President Obama made a statement from Brazil, where he is traveling, on the action against Libya. He seems to be indicating that the United States is half in it and half out of it, which is kind of how he’s approaching Afghanistan as well. Today he emphasized our “limited” participation on “the front end” of the operation.
Here’s most of the statement:
Today I authorized the Armed Forces of the United States to begin a limited military action in Libya in support of an international effort to protect Libyan civilians. That action has now begun.
In this effort, the United States is acting with a broad coalition that is committed to enforcing United Nations Security Council Resolution 1973, which calls for the protection of the Libyan people. That coalition met in Paris today to send a unified message, and it brings together many of our European and Arab partners.

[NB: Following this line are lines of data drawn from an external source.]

(** ** More operations *)

Lemma codeSize_spec a s : state_ok s ->
  exists n s', codeSize a s = (Ok n, s') /\ quiet s s' /\ 0 <= n < 2 ^ 62 /\
    (forall b, vb (view s) a = Some b -> b_alive b = true -> exists c, sha3 c = b_codeHash b /\ size c = n) /\
    (vb (view s) a = None -> n = 0).
Proof.
  intros Hs. destruct (account_spec a s Hs) as (s1 & E1 & Hq1 & _). pose proof (q_ok _ _ Hq1) as Hs1.
  unfold codeSize. rewrite (SE_bind_ok _ _ _ _ _ E1), <- (proj1 (q_view _ _ Hq1) a), view_here.
  destruct (here s1 a) as [x|] eqn:Ex; simpl.
  2:{ exists 0, s1. split; [done|]. split; [done|]. split; [lia|]. by split. }
  pose proof (here_ok s1 a x Hs1 Ex) as Hok. destruct (m_hasNewCode x) eqn:En.
  { exists (size (m_codeCache x)), s1. split; [done|]. split; [done|]. split; [pose proof (ao_cache_size _ _ Hok); lia|].
    split; [|done]. intros b [= <-] Hal. exists (m_codeCache x). split; [|done]. by apply (ao_new _ _ Hok). }
  rewrite (SE_bind_ok _ _ s1 (codeSizeCache s1) s1) by done.
  destruct (codeSizeCache s1 !! m_codeHash x) as [n|] eqn:Ec.
  { destruct (so_sizes _ Hs1 _ _ Ec) as (c & Hc & Hn & Hlt). exists n, s1.
    split; [done|]. split; [done|]. split; [lia|]. split; [|done]. intros b [= <-] _. by exists c. }
  destruct (code_spec a s1 Hs1) as (s2 & E2 & Hq2). rewrite (SE_bind_ok _ _ _ _ _ E2).
  assert (view_code (view s1) a = code_of (m_db s1) x) as -> by (unfold view_code; simpl; by rewrite Ex).
  set (c := code_of (m_db s1) x). assert (sha3 c = m_codeHash x) as Hc.
  { destruct (decide (m_codeHash x = EmptySHA3)) as [E|E]; [|by apply (ao_code _ _ Hok)].
    unfold c. rewrite code_of_empty, E by exact E. exact EmptySHA3_eq. }
  pose proof (proj2 (ao_code_size _ _ Hok)) as Hsz. fold c in Hsz.
  destruct (csc_store_quiet (m_codeHash x) (size c) s2 (q_ok _ _ Hq2)) as (s3 & E3 & Hq3 & _); [by exists c|].
  rewrite (SE_bind_ok _ _ _ _ _ E3). exists (size c), s3. split; [done|].
  split; [eapply quiet_trans; [done|]; by eapply quiet_trans|]. split; [lia|]. split; [|done].
  intros b [= <-] _. by exists c.
Qed.

(** The sender pays, then the receiver is credited; all or nothing. *)
Lemma transferBalance_spec f t v s : state_ok s -> in_range 256 v ->
  m_accountStartNonce s <> Invalid256 ->
  if (v =? 0) || (v <=? view_balance (view s) f) then
    exists s' l, transferBalance f t v s = (Ok tt, s') /\ changes s s' l /\
      veq (view s') (view_addBalance (m_accountStartNonce s) t v
        (upd_basic f (fun b => with_balance (b_balance b - v) b) (view s)))
  else exists s', transferBalance f t v s = (Throw "Not Enough Cash", s') /\ quiet s s'.
Proof.
  intros Hs Hv Hst. pose proof (subBalance_spec f v s Hs Hv) as H. unfold transferBalance.
  destruct (_ || _).
  - destruct H as (s1 & l1 & E1 & Hc1 & V1). rewrite (SE_bind_ok _ _ _ _ _ E1).
    destruct (addBalance_spec t v s1 (ch_ok _ _ _ Hc1) Hv) as (s2 & l2 & E2 & Hc2 & V2).
    { intros _. by rewrite (ch_start _ _ _ Hc1). }
    exists s2, (l2 ++ l1). split; [done|]. split; [by eapply changes_trans|].
    rewrite V2, (ch_start _ _ _ Hc1). unfold view_addBalance. rewrite (proj1 V1 t).
    destruct (vb _ t); by rewrite V1.
  - destruct H as (s1 & E1 & Hq1). exists s1. split; [|done]. unfold mbind, SE_bind. by rewrite E1.
Qed.

(** The balances after a transfer. *)
Definition debited (V : View) (f : bytes) (v : Z) (a : bytes) : Z :=
  if decide (a = f) then view_balance V f - v else view_balance V a.

Lemma balance_moved V n f t v a : in_range 256 v -> in_range 256 (view_balance V t) ->
  (vb V f = None -> v = 0) ->
  view_balance (view_addBalance n t v (upd_basic f (fun b => with_balance (b_balance b - v) b) V)) a
  = if decide (a = t) then u256 (debited V f v a + v) else debited V f v a.
Proof.
  intros Hv Hr Hf. pose proof (wrap_small 256 v Hv) as Hw.
  assert (forall a, view_balance (upd_basic f (fun b => with_balance (b_balance b - v) b) V) a = debited V f v a) as Hd.
  { intros b. unfold debited, view_balance. simpl. case_decide; [subst|done].
    destruct (vb V f); [done|]. simpl. rewrite Hf; done. }
  unfold view_addBalance. set (V' := upd_basic _ _ V) in *. clearbody V'. rewrite <- Hd. unfold view_balance.
  destruct (vb V' t) as [b|] eqn:Et; simpl; case_decide; simplify_eq; rewrite ?Et; simpl; rewrite ?Hw; done.
Qed.

(** [kill] empties the account, without a trace in the change log. *)
Lemma dead_shows d x : basic_of d (Account_kill x) = mkBasic false 0 0 EmptyTrie EmptySHA3 [] /\
  forall k, slot_of d (Account_kill x) k = 0.
Proof.
  split; [unfold basic_of; rewrite code_of_empty; reflexivity|].
  intros k. unfold slot_of. simpl. rewrite lookup_empty. apply base_slot_empty.
Qed.

Lemma dead_ok d x : account_ok d x -> account_ok d (Account_kill x).
Proof.
  intros Hx. split; simpl.
  - unfold in_range. lia.
  - unfold in_range. lia.
  - apply storage_ok_empty.
  - apply EmptySHA3_hash.
  - intros Hne. destruct Hne. reflexivity.
  - rewrite code_of_empty by reflexivity. split; [constructor|simpl; lia].
  - apply Hx.
  - intros _ [=].
  - intros _ Hne. destruct Hne. reflexivity.
  - apply map_Forall_empty.
Qed.

Lemma kill_spec a s : state_ok s ->
  exists s', State_kill a s = (Ok tt, s') /\ state_ok s' /\ m_changeLog s' = m_changeLog s /\
    m_accountStartNonce s' = m_accountStartNonce s /\
    veq (view s') (if view_inUse (view s) a
      then set_acct a (Some (mkBasic false 0 0 EmptyTrie EmptySHA3 [])) (fun _ => 0) (view s) else view s).
Proof.
  intros Hs. destruct (account_spec a s Hs) as (s1 & E1 & Hq1 & Hin). pose proof (q_ok _ _ Hq1) as Hs1.
  unfold State_kill. rewrite (SE_bind_ok _ _ _ _ _ E1). unfold view_inUse.
  rewrite <- (proj1 (q_view _ _ Hq1) a), view_here. destruct (here s1 a) as [x|] eqn:Ex; simpl.
  2:{ exists s1. split; [done|]. split; [done|]. split; [apply Hq1|]. split; [apply Hq1|]. apply Hq1. }
  pose proof (here_ok s1 a x Hs1 Ex) as Hok.
  destruct (put_log_ok s1 a (Account_kill x) (m_nonExistingAccountsCache s1) []) as [Hok' Hv].
  { exact Hs1. } { by apply dead_ok. } { reflexivity. } { reflexivity. }
  { by eapply cached_present, Hin. } { constructor. } { apply Hs1. }
  assert (put_log s1 a (Account_kill x) (m_nonExistingAccountsCache s1) []
    = set_m_cache (<[a := Account_kill x]> (m_cache s1)) s1) as Ep by (by destruct s1).
  rewrite Ep in *. eexists. split; [reflexivity|]. split; [exact Hok'|].
  split; [apply Hq1|]. split; [apply Hq1|]. rewrite Hv. destruct (dead_shows (m_db s1) x) as [Hb Hk].
  rewrite Hb. split; intros; simpl; case_decide;
    [reflexivity|apply (q_view _ _ Hq1)|apply Hk|apply (q_view _ _ Hq1)].
Qed.

(** A state without accounts. *)
Lemma empty_state_ok (d : D) n rnd : in_range 256 n ->
  state_ok (mkState d EmptyTrie ∅ [] ∅ ∅ n [] ∅ rnd).
Proof.
  intros Hn. split; simpl.
  - exists ∅. split; [apply tries_empty|apply map_Forall_empty].
  - intros a x. by rewrite lookup_empty.
  - intros a Ha. by apply elem_of_empty in Ha.
  - intros c Hc. by apply elem_of_nil in Hc.
  - done.
  - done.
  - apply map_Forall_empty.
Qed.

I am deeply aware of the risks of any military action, no matter what limits we place on it. I want the American people to know that the use of force is not our first choice and it’s not a choice that I make lightly. But we cannot stand idly by when a tyrant tells his people that there will be no mercy, and his forces step up their assaults on cities like Benghazi and Misurata, where innocent men and women face brutality and death at the hands of their own government.
So we must be clear: Actions have consequences, and the writ of the international community must be enforced. That is the cause of this coalition.
As a part of this effort, the United States will contribute our unique capabilities at the front end of the mission to protect Libyan civilians, and enable the enforcement of a no-fly zone that will be led by our international partners. And as I said yesterday, we will not — I repeat — we will not deploy any U.S. troops on the ground.
We are answering the calls of a threatened people. And we are acting in the interests of the United States and the world.